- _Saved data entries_

Lemma streaming_read (c : which → Z → Z → M (world S) Z) b str k n z w :
  streaming b str k w → (k ≤ n ≤ length str)%nat →
  (Z.of_nat n <= Z.of_nat (length (buf b w)) → c b (Z.of_nat n) z w = (Ok z, w)) →
  (small b (Z.of_nat n) w → healthy (sock w) →
   Z.of_nat (length (buf b w)) < Z.of_nat n →
   Z.of_nat n <= Z.of_nat (length (buf b w) + length (rx (sock w))) →
   let need := Z.to_nat (Z.of_nat n - Z.of_nat (length (buf b w))) in
   ∃ s', rx s' = drop need (rx (sock w)) ∧ tx s' = tx (sock w) ∧ healthy s' ∧
     c b (Z.of_nat n) z w =
       (Ok (Z.of_nat need), with_buf b (buf b w ++ take need (rx (sock w))) (with_sock s' w))) →
  ∃ z' w', c b (Z.of_nat n) z w = (Ok z', w') ∧ streaming b str n w' ∧ same_world b w w' ∧
    ((k < n)%nat → z' = Z.of_nat (n - k)).
Proof.
  intros Hs Hn Henough Hmore.
  pose proof (streaming_length _ _ _ _ Hs) as Hl.
  destruct (streaming_take _ _ _ n _ Hs Hn) as [Ht Hd].
  destruct (decide (k = n)) as [<- | Hne].
  { exists z, w. split_and!; [apply Henough; lia | done | apply same_world_refl | lia]. }
  destruct Hs as (Hh & Hb & Hrx & Hk & Hm).
  destruct Hmore as (s' & Hrx' & Htx & Hh' & E).
  { split; lia. }
  { done. }
  { lia. }
  { rewrite Hrx, length_drop. lia. }
  replace (Z.to_nat (Z.of_nat n - Z.of_nat (length (buf b w)))) with (n - k)%nat in * by lia.
  rewrite Ht in E. rewrite Hd in Hrx'.
  eexists _, _. split; [exact E |]. split_and!; [| | done].
  - unfold streaming. rewrite buf_with_buf, sock_with_buf. cbn [sock with_sock].
    split_and!; [done | done | done | lia | done].
  - split; [by rewrite sock_with_buf | by eexists _, _].
Qed.

Lemma read_nbytes_cycle_streaming b str k n z w :
  streaming b str k w → (k ≤ n ≤ length str)%nat →
  ∃ z' w', read_nbytes_cycle_on b (Z.of_nat n) z w = (Ok z', w') ∧ streaming b str n w' ∧
    same_world b w w' ∧ ((k < n)%nat → z' = Z.of_nat (n - k)).
Proof.
  intros Hs Hn. apply (streaming_read (λ b n z, read_nbytes_cycle_on b n z) b str k n); auto.
  - apply read_nbytes_cycle_enough.
  - intros. by apply read_nbytes_cycle_ok.
Qed.

Lemma read_nbytes_streaming b str k n z w :
  streaming b str k w → (k ≤ n ≤ length str)%nat →
  ∃ z' w', read_nbytes_on b (Z.of_nat n) z w = (Ok z', w') ∧ streaming b str n w' ∧
    same_world b w w' ∧ ((k < n)%nat → z' = Z.of_nat (n - k)).
Proof.
  intros Hs Hn. apply (streaming_read (λ b n z, read_nbytes_on b n z) b str k n); auto.
  - apply read_nbytes_enough.
  - intros. by apply read_nbytes_ok.
Qed.

(** A byte that is in the buffer. *)
Lemma next_streaming b str k i w x :
  streaming b str k w → (i < k)%nat → str !! i = Some x →
  next (buf b w) i = (Ok x, (i + 1)%nat).
Proof.
  intros (_ & -> & _ & Hk & _) Hi Hx.
  apply (next_at _ _ _ (drop (Datatypes.S i) (take k str))). split.
  - rewrite length_take. lia.
  - apply drop_S. by rewrite lookup_take_lt.
Qed.
End stream.

(** ** Properties *)
Section properties.
Context {S : Type} `{!StSocket S, !StSocketLaws S}.

(** [read_nbytes_cycle] (and its copy for [audio_video_buffer]) moves
    bytes from the connection to the buffer without losing, repeating or
    reordering any: when it returns 0 the buffer has at least the requested
    size, grown by exactly the bytes taken off the stream; on -1 the buffer is
    as before; and the only other outcome is that the loop never ends, which
    happens only after the peer closed before sending enough. *)
Theorem read_nbytes_cycle_result (b : which) (n nread0 : Z) (w w' : world S) (r : outcome Z) :
  n < max_size → Z.of_nat (length (buf b w)) < max_size →
  read_nbytes_cycle_on b n nread0 w = (r, w') →
  ∃ s' got, rx (sock w) = got ++ rx s' ∧ tx s' = tx (sock w) ∧
    match r with
    | Ok z =>
        w' = with_buf b (buf b w ++ got) (with_sock s' w) ∧
        n <= Z.of_nat (length (buf b w')) ∧
        (Z.of_nat (length (buf b w)) < n →
         Z.of_nat (length (buf b w')) = n ∧ z = Z.of_nat (length got))
    | Fail => w' = with_sock s' w
    | Hang => w' = with_sock s' w ∧ at_eof s' ∧
        Z.of_nat (length (buf b w) + length got) < n
    | _ => False
    end.
Proof.
  intros Hn Hb H.
  destruct (read_nbytes_cycle_spec b n nread0 w r w' (conj Hn Hb) H) as (s' & got & Hrx & Htx & Hr).
  exists s', got. split_and!; [done | done |]. destruct r as [z | | | |]; try done.
  destruct Hr as [-> Hr]. rewrite buf_with_buf, length_app. split; [done |].
  destruct Hr as [(? & -> & _) | (? & ? & ?)]; simpl; lia.
Qed.

(** When the peer has closed the connection, the loop of
    [read_nbytes_cycle] runs for ever: no number of rounds ends it, because
    [st_read_fully] returns 0 and 0 is taken for a short read.  (The loop
    contains no blocking call then, so no other coroutine runs again.) *)
Theorem read_nbytes_cycle_spins_at_eof (fuel n : nat) (acc : list byte) (w : world S) :
  at_eof (sock w) → (length acc < n)%nat → read_cycle fuel n acc w = (Hang, w).
Proof. apply read_cycle_hangs. Qed.

(** [IO_Socket::read] never succeeds: it passes the address of [nread]
    to [push_back] as the number of bytes, so on any data received it copies
    from beyond its 4096-byte array. *)
Theorem IO_Socket_read_overruns (nread_addr : Z) (w : world S) (bs : list byte) (s' : S) :
  st_read (sock w) SOCKET_READ_SIZE = (Some bs, s') → (0 < length bs ≤ SOCKET_READ_SIZE)%nat →
  4096 < nread_addr → Z.of_nat (length (io_buffer w)) + nread_addr < max_size →
  read nread_addr w = (Undef, with_sock s' w).
Proof.
  intros E Hl Ha Hm. unfold read, bind, on_sock. rewrite E.
  destruct (Nat.eqb_spec (length bs) 0) as [| _]; [lia |].
  unfold push. cbn [buf io_buffer with_sock]. unfold append.
  rewrite wrap_small by (unfold max_size in *; lia).
  rewrite (proj2 (Z.leb_gt _ _)) by lia.
  rewrite length_app, length_replicate, (proj2 (Z.leb_gt _ _)); [done |].
  unfold SOCKET_READ_SIZE in *. lia.
Qed.
End properties.

(** ** Witnesses: a connection of StIo.v *)
Definition world_on (k : ksock) : world ksock := World k [] 128 IO_Message_new ∅ [] [] 0.

(** Three bytes, then the peer closes. *)
Definition closing : ksock := KSock [RdData x01 [x02]; RdData x03 []; RdEof] [] [] [].

Definition closed : ksock := KSock [RdEof] [] [] [].

Lemma read_nbytes_cycle_closing :
  read_nbytes_cycle_on IoBuf 3 0 (world_on closing)
    = (Ok 3, with_buf IoBuf [x01; x02; x03] (world_on closed)).
Proof. vm_compute. reflexivity. Qed.

Lemma read_nbytes_cycle_result_witness :
  ∃ s' got,
    rx (sock (world_on closing)) = got ++ rx s' ∧ tx s' = tx (sock (world_on closing)) ∧
    with_buf IoBuf [x01; x02; x03] (world_on closed)
      = with_buf IoBuf (buf IoBuf (world_on closing) ++ got) (with_sock s' (world_on closing)).
Proof.
  destruct (read_nbytes_cycle_result IoBuf 3 0 (world_on closing) _ _
    ltac:(done) ltac:(done) read_nbytes_cycle_closing) as (s' & got & H1 & H2 & H3 & _).
  exists s', got. split; [exact H1 |]. split; [exact H2 | exact H3].
Defined.

Lemma read_nbytes_cycle_spins_at_eof_witness :
  read_cycle 1000 1 [] (world_on closed)
    = (Hang, world_on (KSock [RdEof] [] [] [])).
Proof.
  apply (read_nbytes_cycle_spins_at_eof 1000 1 []).
  - exact I.
  - cbn. lia.
Defined.

Lemma IO_Socket_read_overruns_witness :
  read 140737488347136 (world_on closing) = (Undef, world_on (KSock [RdData x03 []; RdEof] [] [] [])).
Proof.
  apply (IO_Socket_read_overruns 140737488347136 (world_on closing) [x01; x02]);
    [reflexivity | cbn; unfold SOCKET_READ_SIZE; lia | lia | reflexivity].
Defined.

(** A connection that delivers [str] at once, and a world that has read none of it. *)
Definition feed (str : list byte) : ksock :=
  KSock match str with [] => [] | b :: bs => [RdData b bs] end [] [] [].

Lemma feed_healthy str : healthy (feed str).
Proof. split_and!; cbn; destruct str; repeat constructor; done. Qed.

Lemma feed_rx str : rx (feed str) = str.
Proof. destruct str; [done |]. cbn. by rewrite app_nil_r. Qed.

Lemma feed_streaming b str :
  Z.of_nat (length str) < max_size → streaming b str 0 (world_on (feed str)).
Proof.
  intros Hm. split_and!; [apply feed_healthy | by destruct b | | lia | done].
  cbn [sock world_on]. by rewrite feed_rx.
Qed.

- _WHAT THIS TASK INVOLVES_
Among the entries above, the line containing "- apply read_nbytes_cycle_enough.", the line containing "happens only after", and all lines between them are to be restated word for word; nothing else belongs in the reply.

- _OUTPUT OF THE EXERCISE_
  - apply read_nbytes_cycle_enough.
  - intros. by apply read_nbytes_cycle_ok.
Qed.

Lemma read_nbytes_streaming b str k n z w :
  streaming b str k w → (k ≤ n ≤ length str)%nat →
  ∃ z' w', read_nbytes_on b (Z.of_nat n) z w = (Ok z', w') ∧ streaming b str n w' ∧
    same_world b w w' ∧ ((k < n)%nat → z' = Z.of_nat (n - k)).
Proof.
  intros Hs Hn. apply (streaming_read (λ b n z, read_nbytes_on b n z) b str k n); auto.
  - apply read_nbytes_enough.
  - intros. by apply read_nbytes_ok.
Qed.

(** A byte that is in the buffer. *)
Lemma next_streaming b str k i w x :
  streaming b str k w → (i < k)%nat → str !! i = Some x →
  next (buf b w) i = (Ok x, (i + 1)%nat).
Proof.
  intros (_ & -> & _ & Hk & _) Hi Hx.
  apply (next_at _ _ _ (drop (Datatypes.S i) (take k str))). split.
  - rewrite length_take. lia.
  - apply drop_S. by rewrite lookup_take_lt.
Qed.
End stream.

(** ** Properties *)
Section properties.
Context {S : Type} `{!StSocket S, !StSocketLaws S}.

(** [read_nbytes_cycle] (and its copy for [audio_video_buffer]) moves
    bytes from the connection to the buffer without losing, repeating or
    reordering any: when it returns 0 the buffer has at least the requested
    size, grown by exactly the bytes taken off the stream; on -1 the buffer is
    as before; and the only other outcome is that the loop never ends, which
    happens only after the peer closed before sending enough. *)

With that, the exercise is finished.